| DIRECTIONS FOR THIS TASK |
Using the records below, quote only the span that opens with the line containing "rewrite <- Z.pow_add_r by lia. apply" and closes with the line containing "change (Z.min (-22)", exactly and inclusively.
SUPPLIED ENTRIES section start
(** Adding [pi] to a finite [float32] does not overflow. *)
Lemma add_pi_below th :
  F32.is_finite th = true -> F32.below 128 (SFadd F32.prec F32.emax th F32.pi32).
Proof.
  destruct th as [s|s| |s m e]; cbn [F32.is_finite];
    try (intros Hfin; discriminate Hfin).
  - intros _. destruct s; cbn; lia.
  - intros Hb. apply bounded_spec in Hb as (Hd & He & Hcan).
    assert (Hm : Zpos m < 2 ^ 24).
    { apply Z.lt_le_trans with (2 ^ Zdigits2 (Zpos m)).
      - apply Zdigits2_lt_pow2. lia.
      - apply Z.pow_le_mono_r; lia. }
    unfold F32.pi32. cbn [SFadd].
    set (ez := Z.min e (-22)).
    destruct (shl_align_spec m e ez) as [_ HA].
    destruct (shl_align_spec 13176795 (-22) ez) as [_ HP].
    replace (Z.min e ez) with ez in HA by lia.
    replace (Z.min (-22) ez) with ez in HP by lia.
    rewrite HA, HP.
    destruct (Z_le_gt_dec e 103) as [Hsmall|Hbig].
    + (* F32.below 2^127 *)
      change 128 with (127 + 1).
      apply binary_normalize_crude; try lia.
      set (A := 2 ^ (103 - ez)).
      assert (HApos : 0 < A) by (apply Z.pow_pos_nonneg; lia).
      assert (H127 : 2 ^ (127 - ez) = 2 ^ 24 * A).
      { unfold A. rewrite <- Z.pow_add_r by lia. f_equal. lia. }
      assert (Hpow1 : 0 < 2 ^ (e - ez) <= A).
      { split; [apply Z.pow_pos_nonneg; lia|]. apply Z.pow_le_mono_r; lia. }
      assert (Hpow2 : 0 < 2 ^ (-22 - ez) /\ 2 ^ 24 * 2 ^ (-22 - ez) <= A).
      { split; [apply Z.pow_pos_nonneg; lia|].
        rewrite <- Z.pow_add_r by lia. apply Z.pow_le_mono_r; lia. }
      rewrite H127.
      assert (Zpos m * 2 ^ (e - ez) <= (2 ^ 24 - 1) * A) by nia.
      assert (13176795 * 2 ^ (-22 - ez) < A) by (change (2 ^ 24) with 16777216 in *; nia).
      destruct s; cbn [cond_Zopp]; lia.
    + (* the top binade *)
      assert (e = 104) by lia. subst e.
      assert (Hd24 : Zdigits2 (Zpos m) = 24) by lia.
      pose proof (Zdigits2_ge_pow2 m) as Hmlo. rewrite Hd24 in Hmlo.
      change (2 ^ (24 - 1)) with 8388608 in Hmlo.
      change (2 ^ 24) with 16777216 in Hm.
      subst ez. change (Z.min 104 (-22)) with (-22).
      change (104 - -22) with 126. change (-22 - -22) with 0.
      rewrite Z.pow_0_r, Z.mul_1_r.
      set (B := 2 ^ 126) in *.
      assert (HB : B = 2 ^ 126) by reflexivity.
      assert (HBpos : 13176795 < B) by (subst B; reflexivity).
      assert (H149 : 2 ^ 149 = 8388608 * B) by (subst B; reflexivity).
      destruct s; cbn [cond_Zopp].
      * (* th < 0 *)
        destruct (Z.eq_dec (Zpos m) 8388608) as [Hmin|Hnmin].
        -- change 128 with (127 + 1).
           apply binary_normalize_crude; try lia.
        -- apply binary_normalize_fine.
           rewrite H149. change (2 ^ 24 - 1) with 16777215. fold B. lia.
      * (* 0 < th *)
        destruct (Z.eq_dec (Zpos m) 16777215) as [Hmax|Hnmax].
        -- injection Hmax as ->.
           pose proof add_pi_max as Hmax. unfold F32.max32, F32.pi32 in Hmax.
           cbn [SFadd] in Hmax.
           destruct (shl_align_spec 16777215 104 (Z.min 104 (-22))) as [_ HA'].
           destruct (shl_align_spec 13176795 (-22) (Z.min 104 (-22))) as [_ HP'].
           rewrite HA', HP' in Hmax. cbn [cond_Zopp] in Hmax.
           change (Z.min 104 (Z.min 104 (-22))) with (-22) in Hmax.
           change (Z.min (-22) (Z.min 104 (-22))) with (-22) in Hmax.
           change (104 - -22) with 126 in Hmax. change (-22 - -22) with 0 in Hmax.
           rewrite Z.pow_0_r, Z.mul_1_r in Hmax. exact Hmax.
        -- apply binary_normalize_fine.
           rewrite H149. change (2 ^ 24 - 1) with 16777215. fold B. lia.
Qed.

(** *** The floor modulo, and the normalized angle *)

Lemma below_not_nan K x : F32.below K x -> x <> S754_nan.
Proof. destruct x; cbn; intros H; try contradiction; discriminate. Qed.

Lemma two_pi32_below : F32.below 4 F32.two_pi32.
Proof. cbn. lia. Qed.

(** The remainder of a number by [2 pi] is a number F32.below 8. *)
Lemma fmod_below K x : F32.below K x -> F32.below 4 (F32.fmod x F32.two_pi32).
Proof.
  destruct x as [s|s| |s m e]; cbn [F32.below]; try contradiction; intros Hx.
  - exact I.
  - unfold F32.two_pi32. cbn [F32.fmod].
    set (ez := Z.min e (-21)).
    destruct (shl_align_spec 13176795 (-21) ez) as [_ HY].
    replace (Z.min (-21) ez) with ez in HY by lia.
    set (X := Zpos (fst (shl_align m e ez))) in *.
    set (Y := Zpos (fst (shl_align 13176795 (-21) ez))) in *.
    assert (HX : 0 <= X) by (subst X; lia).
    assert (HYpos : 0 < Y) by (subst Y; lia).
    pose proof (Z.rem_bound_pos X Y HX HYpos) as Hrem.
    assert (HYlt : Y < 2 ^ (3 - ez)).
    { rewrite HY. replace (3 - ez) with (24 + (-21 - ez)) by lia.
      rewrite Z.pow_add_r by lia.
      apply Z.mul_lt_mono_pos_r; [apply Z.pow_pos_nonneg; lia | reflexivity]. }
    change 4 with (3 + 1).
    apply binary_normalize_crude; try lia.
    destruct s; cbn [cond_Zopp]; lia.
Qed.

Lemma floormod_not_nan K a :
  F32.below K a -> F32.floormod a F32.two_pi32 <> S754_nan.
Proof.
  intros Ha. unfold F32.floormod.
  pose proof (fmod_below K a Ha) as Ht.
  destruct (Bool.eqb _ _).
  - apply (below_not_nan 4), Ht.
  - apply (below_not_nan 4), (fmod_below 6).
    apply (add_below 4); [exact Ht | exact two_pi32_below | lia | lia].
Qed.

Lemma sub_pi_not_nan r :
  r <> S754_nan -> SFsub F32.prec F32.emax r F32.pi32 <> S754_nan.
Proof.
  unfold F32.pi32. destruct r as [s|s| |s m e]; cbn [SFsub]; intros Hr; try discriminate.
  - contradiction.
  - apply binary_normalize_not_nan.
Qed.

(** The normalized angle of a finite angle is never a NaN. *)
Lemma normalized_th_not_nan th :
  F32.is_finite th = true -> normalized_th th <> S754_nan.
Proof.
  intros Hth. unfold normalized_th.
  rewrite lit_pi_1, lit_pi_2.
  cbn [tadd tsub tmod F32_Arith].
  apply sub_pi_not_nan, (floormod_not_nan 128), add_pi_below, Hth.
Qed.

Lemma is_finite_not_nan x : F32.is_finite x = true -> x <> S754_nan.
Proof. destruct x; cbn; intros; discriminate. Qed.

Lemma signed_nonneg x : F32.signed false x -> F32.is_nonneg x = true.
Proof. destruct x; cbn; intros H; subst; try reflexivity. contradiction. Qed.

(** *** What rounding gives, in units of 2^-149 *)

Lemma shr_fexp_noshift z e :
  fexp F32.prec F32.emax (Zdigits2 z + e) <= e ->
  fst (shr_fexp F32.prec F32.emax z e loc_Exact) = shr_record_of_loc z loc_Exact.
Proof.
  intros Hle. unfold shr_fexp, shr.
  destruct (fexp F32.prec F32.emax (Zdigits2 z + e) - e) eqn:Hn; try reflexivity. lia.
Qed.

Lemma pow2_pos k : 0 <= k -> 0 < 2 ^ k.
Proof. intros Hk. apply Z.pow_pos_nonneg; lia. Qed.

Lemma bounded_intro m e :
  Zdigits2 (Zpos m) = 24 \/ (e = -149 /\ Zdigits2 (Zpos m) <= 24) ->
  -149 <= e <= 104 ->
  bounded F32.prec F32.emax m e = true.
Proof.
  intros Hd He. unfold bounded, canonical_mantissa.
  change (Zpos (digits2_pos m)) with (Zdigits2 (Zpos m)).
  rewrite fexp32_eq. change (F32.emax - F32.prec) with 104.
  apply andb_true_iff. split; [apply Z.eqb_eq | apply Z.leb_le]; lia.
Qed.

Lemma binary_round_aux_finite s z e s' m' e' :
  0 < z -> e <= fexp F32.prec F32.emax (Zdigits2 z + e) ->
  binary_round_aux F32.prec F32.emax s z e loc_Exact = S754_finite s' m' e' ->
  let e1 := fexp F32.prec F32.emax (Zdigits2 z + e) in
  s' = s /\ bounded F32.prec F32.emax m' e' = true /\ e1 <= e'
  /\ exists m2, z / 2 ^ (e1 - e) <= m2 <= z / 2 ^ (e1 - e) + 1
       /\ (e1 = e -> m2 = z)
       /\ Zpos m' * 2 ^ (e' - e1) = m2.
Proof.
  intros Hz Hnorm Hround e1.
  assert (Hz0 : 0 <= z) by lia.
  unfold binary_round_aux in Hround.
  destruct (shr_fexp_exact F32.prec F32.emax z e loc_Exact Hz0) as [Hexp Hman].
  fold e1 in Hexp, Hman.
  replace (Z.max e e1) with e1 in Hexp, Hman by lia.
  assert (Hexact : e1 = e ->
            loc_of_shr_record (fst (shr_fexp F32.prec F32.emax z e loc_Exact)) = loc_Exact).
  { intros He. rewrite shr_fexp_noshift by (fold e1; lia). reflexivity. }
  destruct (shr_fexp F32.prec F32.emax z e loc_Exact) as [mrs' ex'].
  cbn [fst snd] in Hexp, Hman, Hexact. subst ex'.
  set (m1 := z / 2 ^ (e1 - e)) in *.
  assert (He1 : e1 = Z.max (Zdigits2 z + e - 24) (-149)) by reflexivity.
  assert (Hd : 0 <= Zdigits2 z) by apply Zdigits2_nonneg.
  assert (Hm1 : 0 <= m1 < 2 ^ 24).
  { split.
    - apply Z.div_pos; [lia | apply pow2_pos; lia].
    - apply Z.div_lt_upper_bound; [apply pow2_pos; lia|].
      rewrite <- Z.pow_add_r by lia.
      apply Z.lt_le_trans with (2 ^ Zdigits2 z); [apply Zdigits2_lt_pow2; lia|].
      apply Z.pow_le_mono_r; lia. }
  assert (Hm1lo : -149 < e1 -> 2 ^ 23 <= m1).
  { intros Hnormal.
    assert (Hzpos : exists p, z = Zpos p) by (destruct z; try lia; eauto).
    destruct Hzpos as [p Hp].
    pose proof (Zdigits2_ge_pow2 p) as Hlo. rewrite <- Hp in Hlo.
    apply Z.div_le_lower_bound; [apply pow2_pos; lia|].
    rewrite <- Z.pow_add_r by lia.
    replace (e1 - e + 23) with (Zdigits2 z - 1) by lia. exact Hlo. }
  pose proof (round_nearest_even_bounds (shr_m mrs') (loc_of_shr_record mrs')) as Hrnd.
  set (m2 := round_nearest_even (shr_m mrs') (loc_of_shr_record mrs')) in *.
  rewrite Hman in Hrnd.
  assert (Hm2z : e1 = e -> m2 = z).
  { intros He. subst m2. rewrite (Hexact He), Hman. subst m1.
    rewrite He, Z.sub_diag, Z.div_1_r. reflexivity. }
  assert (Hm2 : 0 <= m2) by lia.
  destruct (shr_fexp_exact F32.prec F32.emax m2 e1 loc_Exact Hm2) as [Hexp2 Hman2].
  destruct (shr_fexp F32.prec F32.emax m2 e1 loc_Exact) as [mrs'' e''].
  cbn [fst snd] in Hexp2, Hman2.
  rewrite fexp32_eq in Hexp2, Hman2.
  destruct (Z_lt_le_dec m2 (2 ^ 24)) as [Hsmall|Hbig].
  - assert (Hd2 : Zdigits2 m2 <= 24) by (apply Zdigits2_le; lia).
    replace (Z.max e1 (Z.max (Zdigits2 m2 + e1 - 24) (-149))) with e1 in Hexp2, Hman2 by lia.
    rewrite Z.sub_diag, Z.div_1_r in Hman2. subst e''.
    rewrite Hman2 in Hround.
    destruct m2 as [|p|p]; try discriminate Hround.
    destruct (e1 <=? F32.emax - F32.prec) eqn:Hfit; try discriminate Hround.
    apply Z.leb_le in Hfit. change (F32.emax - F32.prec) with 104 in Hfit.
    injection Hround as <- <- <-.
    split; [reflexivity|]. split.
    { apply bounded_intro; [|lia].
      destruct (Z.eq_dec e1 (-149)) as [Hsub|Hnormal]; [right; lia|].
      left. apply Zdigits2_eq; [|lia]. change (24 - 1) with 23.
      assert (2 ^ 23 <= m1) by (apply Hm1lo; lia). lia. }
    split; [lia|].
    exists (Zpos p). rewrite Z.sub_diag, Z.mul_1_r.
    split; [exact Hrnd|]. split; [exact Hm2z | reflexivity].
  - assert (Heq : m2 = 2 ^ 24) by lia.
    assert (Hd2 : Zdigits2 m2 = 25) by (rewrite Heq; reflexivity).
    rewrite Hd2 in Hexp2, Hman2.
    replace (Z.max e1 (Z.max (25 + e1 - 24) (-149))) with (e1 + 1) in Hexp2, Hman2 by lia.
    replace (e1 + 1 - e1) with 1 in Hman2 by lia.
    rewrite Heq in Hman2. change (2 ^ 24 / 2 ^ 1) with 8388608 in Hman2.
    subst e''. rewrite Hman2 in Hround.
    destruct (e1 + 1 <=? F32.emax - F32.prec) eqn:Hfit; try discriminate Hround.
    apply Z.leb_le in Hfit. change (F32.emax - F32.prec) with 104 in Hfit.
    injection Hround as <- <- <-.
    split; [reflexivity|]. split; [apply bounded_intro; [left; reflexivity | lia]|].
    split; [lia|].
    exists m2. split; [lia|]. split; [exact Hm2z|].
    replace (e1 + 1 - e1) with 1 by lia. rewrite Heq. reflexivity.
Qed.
SUPPLIED ENTRIES section end
| EXPECTED ANSWER |
        rewrite <- Z.pow_add_r by lia. apply Z.pow_le_mono_r; lia. }
      rewrite H127.
      assert (Zpos m * 2 ^ (e - ez) <= (2 ^ 24 - 1) * A) by nia.
      assert (13176795 * 2 ^ (-22 - ez) < A) by (change (2 ^ 24) with 16777216 in *; nia).
      destruct s; cbn [cond_Zopp]; lia.
    + (* the top binade *)
      assert (e = 104) by lia. subst e.
      assert (Hd24 : Zdigits2 (Zpos m) = 24) by lia.
      pose proof (Zdigits2_ge_pow2 m) as Hmlo. rewrite Hd24 in Hmlo.
      change (2 ^ (24 - 1)) with 8388608 in Hmlo.
      change (2 ^ 24) with 16777216 in Hm.
      subst ez. change (Z.min 104 (-22)) with (-22).
      change (104 - -22) with 126. change (-22 - -22) with 0.
      rewrite Z.pow_0_r, Z.mul_1_r.
      set (B := 2 ^ 126) in *.
      assert (HB : B = 2 ^ 126) by reflexivity.
      assert (HBpos : 13176795 < B) by (subst B; reflexivity).
      assert (H149 : 2 ^ 149 = 8388608 * B) by (subst B; reflexivity).
      destruct s; cbn [cond_Zopp].
      * (* th < 0 *)
        destruct (Z.eq_dec (Zpos m) 8388608) as [Hmin|Hnmin].
        -- change 128 with (127 + 1).
           apply binary_normalize_crude; try lia.
        -- apply binary_normalize_fine.
           rewrite H149. change (2 ^ 24 - 1) with 16777215. fold B. lia.
      * (* 0 < th *)
        destruct (Z.eq_dec (Zpos m) 16777215) as [Hmax|Hnmax].
        -- injection Hmax as ->.
           pose proof add_pi_max as Hmax. unfold F32.max32, F32.pi32 in Hmax.
           cbn [SFadd] in Hmax.
           destruct (shl_align_spec 16777215 104 (Z.min 104 (-22))) as [_ HA'].
           destruct (shl_align_spec 13176795 (-22) (Z.min 104 (-22))) as [_ HP'].
           rewrite HA', HP' in Hmax. cbn [cond_Zopp] in Hmax.
           change (Z.min 104 (Z.min 104 (-22))) with (-22) in Hmax.
           change (Z.min (-22) (Z.min 104 (-22))) with (-22) in Hmax.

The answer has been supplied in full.